» **WHAT YOU HAVE TO DO**: Once you reach the line containing "length_ : nat;" in the data below, restate each line word for word up to and including the one containing "(** The type".

» **Saved entries**:
━━━━━━━━
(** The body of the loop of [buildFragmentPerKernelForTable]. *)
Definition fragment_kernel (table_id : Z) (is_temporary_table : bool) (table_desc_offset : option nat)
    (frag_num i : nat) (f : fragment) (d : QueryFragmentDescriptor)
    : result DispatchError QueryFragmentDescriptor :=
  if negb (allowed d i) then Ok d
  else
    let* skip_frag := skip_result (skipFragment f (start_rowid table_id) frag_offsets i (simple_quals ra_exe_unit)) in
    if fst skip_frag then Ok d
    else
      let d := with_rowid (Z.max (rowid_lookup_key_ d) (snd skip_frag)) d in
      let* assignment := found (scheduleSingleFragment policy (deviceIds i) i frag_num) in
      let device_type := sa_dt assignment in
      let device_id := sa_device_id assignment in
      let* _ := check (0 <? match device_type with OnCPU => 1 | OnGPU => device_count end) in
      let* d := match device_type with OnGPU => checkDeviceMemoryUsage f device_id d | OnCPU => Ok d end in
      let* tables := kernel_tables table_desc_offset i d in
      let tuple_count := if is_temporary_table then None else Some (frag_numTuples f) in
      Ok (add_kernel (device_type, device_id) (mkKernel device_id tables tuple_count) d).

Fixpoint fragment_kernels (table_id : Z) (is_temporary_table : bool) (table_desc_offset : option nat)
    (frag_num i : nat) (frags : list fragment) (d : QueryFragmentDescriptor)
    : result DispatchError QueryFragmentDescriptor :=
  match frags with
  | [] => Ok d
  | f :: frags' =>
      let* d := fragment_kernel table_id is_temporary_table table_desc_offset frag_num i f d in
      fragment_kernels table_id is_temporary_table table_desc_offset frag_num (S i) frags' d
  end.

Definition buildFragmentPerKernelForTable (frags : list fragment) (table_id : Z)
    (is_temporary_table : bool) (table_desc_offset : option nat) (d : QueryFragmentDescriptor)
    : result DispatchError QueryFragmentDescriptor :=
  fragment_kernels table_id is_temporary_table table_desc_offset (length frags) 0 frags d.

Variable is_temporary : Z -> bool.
━━━━━━━━
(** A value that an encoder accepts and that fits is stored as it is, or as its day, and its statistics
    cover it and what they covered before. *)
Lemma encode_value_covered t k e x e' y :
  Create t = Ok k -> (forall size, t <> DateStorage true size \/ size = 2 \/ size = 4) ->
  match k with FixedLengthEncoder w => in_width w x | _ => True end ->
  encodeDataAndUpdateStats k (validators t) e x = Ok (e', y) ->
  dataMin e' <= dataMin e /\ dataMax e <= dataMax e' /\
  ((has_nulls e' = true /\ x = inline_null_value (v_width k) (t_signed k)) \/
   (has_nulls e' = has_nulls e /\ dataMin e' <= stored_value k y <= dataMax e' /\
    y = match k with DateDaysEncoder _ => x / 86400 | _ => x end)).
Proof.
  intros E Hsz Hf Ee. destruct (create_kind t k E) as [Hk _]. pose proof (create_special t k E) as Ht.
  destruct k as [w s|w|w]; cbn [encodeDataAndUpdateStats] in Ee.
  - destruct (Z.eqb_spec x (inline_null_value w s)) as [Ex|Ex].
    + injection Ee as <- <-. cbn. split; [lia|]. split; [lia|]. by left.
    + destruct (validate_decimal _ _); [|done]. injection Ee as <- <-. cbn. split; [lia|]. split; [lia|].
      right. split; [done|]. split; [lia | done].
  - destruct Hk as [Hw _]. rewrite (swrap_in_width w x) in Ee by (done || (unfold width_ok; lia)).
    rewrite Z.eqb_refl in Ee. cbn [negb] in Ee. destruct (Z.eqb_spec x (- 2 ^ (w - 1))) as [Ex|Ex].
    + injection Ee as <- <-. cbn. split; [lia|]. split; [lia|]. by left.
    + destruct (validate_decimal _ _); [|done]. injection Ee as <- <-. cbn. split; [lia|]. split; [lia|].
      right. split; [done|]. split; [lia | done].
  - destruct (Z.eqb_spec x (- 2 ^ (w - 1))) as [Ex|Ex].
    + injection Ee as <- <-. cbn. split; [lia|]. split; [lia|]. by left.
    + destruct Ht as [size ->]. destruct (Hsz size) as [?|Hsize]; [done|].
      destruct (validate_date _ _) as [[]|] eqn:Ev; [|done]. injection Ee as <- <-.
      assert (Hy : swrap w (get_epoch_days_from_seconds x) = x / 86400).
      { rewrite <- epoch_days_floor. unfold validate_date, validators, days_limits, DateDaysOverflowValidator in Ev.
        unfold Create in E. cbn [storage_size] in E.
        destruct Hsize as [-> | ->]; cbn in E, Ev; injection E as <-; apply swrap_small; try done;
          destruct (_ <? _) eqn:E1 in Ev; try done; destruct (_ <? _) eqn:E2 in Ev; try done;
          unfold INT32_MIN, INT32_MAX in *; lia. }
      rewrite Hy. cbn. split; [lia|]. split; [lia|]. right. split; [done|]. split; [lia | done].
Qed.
━━━━━━━━
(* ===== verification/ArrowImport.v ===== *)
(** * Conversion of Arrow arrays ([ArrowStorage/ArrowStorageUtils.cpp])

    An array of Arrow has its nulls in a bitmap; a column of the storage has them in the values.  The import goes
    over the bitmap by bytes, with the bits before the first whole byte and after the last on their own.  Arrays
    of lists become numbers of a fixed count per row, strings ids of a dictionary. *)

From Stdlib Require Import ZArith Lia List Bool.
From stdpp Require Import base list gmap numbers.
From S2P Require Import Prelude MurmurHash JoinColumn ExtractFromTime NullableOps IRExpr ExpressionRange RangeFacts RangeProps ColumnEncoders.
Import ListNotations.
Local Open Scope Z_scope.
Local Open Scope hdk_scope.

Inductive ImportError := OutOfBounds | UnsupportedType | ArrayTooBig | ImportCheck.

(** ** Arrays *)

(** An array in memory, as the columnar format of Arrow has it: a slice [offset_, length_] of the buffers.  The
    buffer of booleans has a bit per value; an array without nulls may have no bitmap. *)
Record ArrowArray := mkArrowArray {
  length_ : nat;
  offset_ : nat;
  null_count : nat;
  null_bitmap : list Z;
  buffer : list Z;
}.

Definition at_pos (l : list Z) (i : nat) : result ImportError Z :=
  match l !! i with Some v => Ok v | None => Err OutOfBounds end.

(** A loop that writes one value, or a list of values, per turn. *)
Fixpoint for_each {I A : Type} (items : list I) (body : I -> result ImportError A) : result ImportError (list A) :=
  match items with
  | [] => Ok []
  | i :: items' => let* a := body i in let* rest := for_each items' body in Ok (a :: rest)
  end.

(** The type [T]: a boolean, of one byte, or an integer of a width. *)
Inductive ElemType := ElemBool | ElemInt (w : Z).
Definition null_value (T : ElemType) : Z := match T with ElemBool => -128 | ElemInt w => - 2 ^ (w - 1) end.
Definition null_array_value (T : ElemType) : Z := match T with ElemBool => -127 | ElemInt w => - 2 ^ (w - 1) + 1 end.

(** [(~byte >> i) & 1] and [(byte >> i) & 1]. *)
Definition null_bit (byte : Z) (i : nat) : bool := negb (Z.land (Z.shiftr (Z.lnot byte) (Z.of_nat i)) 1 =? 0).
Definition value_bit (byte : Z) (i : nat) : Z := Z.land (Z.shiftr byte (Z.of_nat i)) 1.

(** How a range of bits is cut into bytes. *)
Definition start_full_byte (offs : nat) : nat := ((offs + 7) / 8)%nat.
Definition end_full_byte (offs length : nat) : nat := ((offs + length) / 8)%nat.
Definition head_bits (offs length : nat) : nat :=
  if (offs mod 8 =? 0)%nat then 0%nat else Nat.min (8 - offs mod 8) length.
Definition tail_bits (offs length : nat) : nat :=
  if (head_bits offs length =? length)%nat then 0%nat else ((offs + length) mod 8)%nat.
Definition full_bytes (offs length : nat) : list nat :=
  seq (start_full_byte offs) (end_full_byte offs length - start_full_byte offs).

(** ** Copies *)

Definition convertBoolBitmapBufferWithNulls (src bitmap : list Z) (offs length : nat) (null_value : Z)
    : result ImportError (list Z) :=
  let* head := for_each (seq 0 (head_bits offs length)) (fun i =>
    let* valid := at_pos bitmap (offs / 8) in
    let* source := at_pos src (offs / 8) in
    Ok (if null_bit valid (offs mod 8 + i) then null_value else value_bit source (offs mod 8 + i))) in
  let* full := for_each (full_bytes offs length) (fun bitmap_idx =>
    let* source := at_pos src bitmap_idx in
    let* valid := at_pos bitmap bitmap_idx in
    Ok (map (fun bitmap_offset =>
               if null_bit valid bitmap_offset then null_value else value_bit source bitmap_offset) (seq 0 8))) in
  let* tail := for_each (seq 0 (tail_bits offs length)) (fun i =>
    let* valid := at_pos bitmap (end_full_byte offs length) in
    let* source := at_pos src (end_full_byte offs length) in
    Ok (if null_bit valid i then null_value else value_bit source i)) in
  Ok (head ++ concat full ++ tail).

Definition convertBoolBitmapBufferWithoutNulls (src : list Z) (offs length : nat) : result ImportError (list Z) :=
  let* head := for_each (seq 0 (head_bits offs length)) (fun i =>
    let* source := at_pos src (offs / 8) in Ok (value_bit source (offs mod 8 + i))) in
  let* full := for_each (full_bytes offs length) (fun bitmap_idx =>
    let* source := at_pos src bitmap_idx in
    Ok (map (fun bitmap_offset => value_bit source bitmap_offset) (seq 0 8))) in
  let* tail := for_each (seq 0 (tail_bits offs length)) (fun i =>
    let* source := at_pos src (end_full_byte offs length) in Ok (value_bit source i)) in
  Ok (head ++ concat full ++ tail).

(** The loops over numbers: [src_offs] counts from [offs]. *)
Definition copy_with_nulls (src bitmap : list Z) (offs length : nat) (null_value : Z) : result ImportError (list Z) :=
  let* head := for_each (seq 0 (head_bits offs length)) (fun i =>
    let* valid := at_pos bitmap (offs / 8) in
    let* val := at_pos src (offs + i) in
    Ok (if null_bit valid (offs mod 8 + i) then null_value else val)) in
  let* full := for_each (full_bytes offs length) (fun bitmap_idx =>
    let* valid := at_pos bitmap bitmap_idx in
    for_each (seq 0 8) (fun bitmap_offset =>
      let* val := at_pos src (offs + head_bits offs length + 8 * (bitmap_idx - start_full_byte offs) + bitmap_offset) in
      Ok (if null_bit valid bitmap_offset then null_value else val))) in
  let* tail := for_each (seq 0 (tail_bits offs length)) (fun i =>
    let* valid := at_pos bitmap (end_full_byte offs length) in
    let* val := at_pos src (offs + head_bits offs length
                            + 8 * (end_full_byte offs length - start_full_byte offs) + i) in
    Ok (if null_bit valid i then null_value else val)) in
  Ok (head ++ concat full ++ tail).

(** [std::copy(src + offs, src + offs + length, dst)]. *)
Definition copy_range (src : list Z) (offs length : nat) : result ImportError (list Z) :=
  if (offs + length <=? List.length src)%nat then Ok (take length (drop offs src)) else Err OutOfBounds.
━━━━━━━━
» **SOLUTION TO THIS TASK**:
  length_ : nat;
  offset_ : nat;
  null_count : nat;
  null_bitmap : list Z;
  buffer : list Z;
}.

Definition at_pos (l : list Z) (i : nat) : result ImportError Z :=
  match l !! i with Some v => Ok v | None => Err OutOfBounds end.

(** A loop that writes one value, or a list of values, per turn. *)
Fixpoint for_each {I A : Type} (items : list I) (body : I -> result ImportError A) : result ImportError (list A) :=
  match items with
  | [] => Ok []
  | i :: items' => let* a := body i in let* rest := for_each items' body in Ok (a :: rest)
  end.

(** The type [T]: a boolean, of one byte, or an integer of a width. *)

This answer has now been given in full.